Je ne parviens même plus à me souvenir de mon université à Alep, là où toute ma famille a fait ses études et dont l’atmosphère générale était marquée par la détente, la concurrence scientifique et l’échange de connaissances. Je me suis arrêté à la première année à la Faculté de Médecine et je revois les camarades installés autour de la table sirotant un café en écoutant les chansons de Feyrouz sous les chauds rayons du soleil.
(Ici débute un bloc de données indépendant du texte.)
Lemma run_plan_ok_witness : exists n, forall fuel, (n <= fuel)%nat -> exists s', run_plan demo_mgr demo_snap fuel demo_plan demo_pool =
  (Ok [[("x", DVal (VStr "bob")); ("name", DVal (VStr "ann"))]; [("x", DVal (VStr "ann")); ("name", DVal (VStr "ann"))]]%string, s').
Proof.
  destruct demo_room as (Hi & Hp & Hc).
  destruct (run_plan_ok demo_mgr demo_snap true demo_plan
    [[("x", DVal (VStr "bob")); ("name", DVal (VStr "ann"))]; [("x", DVal (VStr "ann")); ("name", DVal (VStr "ann"))]]%string demo_pool) as [n Hn].
  - pose proof (demo_table 0 demo_b [demo_row "t" (mkRID 0 0) 1 "ann"; demo_row "t" (mkRID 0 1) 2 "bob"] "t" eq_refl
      ltac:(vm_compute; reflexivity) ltac:(vm_compute; reflexivity) ltac:(vm_compute; reflexivity)) as Ht.
    pose proof (demo_table 1 _ [demo_row "u" (mkRID 1 0) 1 "ann"] "u" eq_refl
      ltac:(vm_compute; reflexivity) ltac:(vm_compute; reflexivity) ltac:(vm_compute; reflexivity)) as Hu.
    eapply pr_project; [eapply pr_sort; [eapply pr_join; [exact I | eapply pr_filter; [eapply pr_seq; [exact Ht | done] |] | done | | exact Hu |]|]|];
      [vm_compute; reflexivity | done | vm_compute; reflexivity | vm_compute; reflexivity | vm_compute; reflexivity].
  - exact Hi.
  - exact Hp.
  - rewrite Hc. lia.
  - exists n. intros fuel Hf. destruct (Hn fuel Hf) as (s' & E & _). by exists s'.
Defined.

(** A limit abandons the generator of the scan below it, so its page stays
    pinned. *)
Theorem limit_leaves_pin :
  let r := run_plan demo_mgr demo_snap 20 (LimitOperator (SeqScanOperator (mkHeap 0 0) demo_schema "t" None) 1 0) demo_pool in
  fst r = Ok [demo_row "t" (mkRID 0 0) 1 "ann"] /\ ps_pins (snd r) = {[0 := 1]}.
Proof. vm_compute. split; reflexivity. Qed.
Je me rappelle toutefois d’un jour où nous venions d’achever un cours ennuyeux. En attendant le suivant, nous nous étions installés comme d’habitude autour de la table. Nos rires emplissaient l’air. Nous nous étions habitués au souci et surtout au fait de ne pas imaginer notre avenir. Nous nous contentions du présent et des trois jours à venir. Nous parlions de nos rêves en espérant qu’ils pourront se réaliser… Ce jour-là, un groupe d’étudiants avaient amené un gâteau d’anniversaire pour un des leurs. Ils ont soufflé les bougies en chantant le fameux « happy birthday » et ils se sont ensuite mis à danser. Leurs voix avaient couvert le bruit des tirs et suspendu notre conversation banale. Mais cette joie fragile n’a pas duré longtemps. Un obus de mortier est tombé à proximité et il a réussi à faire taire l’ensemble de la faculté, professeurs et étudiants, la voix de Feyrouz et même le bruissement des feuilles des arbres sous la brise. Un silence soudain, lourd chez les humains, comme chez les oiseaux et la nature.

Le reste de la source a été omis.